▸ **What is expected**
Across the entries that follow, work out the number of lines containing the string "Context", and state it alone.

......

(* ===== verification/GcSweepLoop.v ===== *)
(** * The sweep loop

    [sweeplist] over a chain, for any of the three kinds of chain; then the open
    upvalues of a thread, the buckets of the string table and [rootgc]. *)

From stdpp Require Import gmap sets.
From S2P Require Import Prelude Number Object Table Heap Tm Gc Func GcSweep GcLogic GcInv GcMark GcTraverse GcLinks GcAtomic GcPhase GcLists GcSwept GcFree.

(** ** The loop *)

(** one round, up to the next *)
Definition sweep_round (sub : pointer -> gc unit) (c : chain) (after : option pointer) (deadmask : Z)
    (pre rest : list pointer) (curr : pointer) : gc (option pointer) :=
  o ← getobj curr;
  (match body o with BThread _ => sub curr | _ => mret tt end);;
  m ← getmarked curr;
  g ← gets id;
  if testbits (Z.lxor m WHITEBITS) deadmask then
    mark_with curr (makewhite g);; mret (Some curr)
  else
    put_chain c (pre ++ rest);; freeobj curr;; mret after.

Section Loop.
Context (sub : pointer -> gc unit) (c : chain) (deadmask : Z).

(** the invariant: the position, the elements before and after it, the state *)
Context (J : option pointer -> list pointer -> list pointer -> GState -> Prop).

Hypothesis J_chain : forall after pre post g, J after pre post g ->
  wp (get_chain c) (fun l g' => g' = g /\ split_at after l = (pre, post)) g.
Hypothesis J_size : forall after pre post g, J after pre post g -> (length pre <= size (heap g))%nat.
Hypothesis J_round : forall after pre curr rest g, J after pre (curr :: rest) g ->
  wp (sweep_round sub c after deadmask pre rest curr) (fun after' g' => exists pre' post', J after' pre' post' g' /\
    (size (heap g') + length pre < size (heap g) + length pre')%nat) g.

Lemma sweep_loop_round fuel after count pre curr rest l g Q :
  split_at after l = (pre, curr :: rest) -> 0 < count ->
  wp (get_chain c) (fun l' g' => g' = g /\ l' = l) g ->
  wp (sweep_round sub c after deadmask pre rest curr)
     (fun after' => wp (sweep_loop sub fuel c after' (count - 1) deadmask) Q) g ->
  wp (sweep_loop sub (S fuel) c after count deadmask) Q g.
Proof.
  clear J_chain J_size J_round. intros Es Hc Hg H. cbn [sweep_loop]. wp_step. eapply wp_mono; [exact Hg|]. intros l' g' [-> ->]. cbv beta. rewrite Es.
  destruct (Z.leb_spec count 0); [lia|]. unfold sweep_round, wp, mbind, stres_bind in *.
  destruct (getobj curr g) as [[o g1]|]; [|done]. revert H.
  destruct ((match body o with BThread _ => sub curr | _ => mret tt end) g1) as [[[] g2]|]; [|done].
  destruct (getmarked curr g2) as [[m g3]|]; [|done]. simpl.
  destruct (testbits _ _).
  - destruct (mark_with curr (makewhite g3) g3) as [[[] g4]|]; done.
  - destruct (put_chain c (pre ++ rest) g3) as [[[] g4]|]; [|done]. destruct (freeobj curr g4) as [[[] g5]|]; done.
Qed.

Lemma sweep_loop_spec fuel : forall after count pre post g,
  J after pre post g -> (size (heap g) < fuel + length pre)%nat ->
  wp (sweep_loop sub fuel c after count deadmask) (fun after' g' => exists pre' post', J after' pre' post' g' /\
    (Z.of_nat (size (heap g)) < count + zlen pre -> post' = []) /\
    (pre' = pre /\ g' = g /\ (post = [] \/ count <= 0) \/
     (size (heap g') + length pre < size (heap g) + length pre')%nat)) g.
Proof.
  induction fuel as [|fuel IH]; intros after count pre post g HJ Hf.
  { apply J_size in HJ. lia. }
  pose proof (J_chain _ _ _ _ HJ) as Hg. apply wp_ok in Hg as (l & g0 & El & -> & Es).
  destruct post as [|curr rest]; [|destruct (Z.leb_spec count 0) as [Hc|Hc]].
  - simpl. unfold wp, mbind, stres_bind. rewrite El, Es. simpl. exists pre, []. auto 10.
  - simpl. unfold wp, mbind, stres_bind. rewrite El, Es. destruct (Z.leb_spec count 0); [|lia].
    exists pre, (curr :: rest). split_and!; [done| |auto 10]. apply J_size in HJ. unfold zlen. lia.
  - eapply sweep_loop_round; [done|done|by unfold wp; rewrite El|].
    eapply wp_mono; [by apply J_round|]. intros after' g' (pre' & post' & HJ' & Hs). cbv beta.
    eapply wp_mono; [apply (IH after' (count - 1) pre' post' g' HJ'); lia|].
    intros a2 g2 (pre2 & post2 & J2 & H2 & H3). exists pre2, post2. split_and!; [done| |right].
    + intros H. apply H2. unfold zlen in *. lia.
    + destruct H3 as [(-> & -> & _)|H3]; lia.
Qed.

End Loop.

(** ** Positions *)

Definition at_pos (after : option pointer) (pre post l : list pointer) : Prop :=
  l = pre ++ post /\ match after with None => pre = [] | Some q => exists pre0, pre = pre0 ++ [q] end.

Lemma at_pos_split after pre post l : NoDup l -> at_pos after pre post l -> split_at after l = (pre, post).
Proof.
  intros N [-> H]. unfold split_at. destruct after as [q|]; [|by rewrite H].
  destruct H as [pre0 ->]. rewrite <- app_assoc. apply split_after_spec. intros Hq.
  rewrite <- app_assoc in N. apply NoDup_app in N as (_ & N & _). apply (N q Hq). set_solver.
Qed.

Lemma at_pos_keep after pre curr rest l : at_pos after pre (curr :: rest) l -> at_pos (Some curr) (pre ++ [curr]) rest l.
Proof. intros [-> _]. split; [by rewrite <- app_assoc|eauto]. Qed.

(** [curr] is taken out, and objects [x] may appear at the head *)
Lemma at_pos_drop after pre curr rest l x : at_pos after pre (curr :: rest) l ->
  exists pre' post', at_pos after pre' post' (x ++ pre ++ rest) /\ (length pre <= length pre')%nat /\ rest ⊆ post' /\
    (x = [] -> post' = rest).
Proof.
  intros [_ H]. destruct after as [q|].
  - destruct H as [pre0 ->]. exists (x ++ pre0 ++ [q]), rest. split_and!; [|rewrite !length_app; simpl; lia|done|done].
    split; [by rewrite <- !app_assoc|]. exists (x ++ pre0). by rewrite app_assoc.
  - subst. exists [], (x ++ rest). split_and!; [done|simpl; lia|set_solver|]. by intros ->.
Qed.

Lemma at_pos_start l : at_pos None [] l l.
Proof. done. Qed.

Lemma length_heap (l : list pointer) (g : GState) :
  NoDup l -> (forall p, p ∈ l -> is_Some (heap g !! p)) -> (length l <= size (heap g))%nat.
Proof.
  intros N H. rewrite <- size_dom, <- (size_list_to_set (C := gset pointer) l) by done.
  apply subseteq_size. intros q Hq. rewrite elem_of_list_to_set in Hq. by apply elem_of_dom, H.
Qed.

......

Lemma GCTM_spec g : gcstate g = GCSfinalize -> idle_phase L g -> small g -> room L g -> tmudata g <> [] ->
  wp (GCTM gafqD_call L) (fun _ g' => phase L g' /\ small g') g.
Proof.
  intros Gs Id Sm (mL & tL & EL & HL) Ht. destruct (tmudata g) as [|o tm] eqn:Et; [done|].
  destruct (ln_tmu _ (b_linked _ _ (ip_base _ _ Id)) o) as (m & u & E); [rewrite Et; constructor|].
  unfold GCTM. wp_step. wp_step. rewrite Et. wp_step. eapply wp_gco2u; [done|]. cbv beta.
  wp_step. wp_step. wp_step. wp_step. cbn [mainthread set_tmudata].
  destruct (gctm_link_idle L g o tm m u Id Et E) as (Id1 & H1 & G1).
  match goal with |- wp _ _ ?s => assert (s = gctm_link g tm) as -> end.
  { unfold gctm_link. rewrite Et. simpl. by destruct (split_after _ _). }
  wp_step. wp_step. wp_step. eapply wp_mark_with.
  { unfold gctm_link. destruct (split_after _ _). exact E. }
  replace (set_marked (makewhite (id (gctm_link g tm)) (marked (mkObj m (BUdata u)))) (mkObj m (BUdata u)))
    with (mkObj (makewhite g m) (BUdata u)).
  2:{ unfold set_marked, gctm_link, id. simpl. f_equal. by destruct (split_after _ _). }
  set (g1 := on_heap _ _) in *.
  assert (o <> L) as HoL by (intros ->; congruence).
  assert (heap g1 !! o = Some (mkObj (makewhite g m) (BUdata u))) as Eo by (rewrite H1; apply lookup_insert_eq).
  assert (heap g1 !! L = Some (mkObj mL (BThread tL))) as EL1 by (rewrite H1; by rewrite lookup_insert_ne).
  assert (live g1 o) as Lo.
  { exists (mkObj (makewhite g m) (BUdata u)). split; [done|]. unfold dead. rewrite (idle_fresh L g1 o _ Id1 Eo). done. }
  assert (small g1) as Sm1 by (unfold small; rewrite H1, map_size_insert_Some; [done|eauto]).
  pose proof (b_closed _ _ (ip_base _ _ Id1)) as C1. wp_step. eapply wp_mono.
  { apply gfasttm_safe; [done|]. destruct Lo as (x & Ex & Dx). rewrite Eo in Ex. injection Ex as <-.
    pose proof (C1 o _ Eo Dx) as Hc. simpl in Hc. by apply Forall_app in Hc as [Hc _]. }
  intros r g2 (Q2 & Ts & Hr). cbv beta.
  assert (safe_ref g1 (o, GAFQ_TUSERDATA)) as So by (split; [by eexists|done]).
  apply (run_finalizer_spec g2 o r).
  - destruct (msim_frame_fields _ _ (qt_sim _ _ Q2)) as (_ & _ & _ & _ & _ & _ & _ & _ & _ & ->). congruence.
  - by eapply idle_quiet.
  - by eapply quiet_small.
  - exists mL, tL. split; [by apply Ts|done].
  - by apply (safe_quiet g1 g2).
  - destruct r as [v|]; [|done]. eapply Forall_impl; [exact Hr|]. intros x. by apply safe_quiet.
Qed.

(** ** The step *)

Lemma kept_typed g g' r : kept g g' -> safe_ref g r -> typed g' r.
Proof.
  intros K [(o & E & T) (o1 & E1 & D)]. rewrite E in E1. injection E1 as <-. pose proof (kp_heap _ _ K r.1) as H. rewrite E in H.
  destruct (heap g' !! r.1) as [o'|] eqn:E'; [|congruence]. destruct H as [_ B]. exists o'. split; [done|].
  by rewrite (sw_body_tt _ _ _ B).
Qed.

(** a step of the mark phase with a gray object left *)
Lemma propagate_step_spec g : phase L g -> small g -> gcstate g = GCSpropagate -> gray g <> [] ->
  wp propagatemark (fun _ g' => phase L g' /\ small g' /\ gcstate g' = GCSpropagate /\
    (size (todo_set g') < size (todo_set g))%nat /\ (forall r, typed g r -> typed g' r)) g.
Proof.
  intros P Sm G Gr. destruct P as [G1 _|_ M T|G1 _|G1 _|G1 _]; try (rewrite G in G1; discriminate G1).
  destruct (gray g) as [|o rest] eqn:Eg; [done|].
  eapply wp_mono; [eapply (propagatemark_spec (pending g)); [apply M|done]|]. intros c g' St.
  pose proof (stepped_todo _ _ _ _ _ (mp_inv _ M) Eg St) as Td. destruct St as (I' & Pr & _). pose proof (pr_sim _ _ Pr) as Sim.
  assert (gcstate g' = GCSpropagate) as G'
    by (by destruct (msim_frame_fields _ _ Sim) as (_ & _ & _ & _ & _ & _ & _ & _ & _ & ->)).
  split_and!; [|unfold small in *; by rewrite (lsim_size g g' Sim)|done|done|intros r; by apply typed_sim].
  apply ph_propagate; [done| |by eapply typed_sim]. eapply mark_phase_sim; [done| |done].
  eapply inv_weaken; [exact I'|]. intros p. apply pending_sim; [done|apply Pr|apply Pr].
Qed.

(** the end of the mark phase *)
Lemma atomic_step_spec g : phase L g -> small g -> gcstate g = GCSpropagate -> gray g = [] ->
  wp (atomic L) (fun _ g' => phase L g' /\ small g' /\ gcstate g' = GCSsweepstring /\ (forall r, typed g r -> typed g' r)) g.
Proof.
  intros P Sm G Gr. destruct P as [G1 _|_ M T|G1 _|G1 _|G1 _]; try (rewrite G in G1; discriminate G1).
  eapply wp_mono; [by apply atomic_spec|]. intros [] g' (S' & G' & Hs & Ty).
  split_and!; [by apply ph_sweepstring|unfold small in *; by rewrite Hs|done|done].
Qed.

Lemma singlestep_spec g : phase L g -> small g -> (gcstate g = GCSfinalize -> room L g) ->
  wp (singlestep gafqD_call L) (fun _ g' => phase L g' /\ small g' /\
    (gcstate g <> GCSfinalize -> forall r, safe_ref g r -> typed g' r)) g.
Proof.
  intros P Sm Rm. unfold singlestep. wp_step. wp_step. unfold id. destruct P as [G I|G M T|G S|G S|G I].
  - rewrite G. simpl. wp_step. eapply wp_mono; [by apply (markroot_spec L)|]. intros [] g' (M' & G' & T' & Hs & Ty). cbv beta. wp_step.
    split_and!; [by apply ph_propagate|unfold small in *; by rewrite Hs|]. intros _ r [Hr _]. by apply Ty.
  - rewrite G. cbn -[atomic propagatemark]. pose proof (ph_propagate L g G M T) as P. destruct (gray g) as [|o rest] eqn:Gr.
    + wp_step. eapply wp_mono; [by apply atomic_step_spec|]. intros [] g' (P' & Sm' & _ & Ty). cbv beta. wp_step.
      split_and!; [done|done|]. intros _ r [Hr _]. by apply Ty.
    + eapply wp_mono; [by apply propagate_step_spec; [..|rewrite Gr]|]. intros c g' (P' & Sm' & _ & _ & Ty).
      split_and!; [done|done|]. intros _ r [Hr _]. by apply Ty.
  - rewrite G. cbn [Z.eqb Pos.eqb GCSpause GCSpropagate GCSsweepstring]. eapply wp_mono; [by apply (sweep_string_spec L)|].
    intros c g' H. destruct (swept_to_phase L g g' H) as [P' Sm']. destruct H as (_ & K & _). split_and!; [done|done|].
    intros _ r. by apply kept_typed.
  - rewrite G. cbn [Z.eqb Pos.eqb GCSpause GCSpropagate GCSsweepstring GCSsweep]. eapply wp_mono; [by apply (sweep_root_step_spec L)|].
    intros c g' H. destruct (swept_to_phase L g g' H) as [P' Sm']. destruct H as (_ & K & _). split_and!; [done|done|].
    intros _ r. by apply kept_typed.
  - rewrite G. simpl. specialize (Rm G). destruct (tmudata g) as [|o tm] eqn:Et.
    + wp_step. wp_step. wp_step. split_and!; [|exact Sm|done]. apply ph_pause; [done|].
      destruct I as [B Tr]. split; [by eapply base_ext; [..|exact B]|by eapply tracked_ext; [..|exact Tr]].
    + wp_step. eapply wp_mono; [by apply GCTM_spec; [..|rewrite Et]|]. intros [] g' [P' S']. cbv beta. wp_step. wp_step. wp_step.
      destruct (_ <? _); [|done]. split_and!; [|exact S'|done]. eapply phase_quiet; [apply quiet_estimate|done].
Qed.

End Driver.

......

▸ **Written response**
2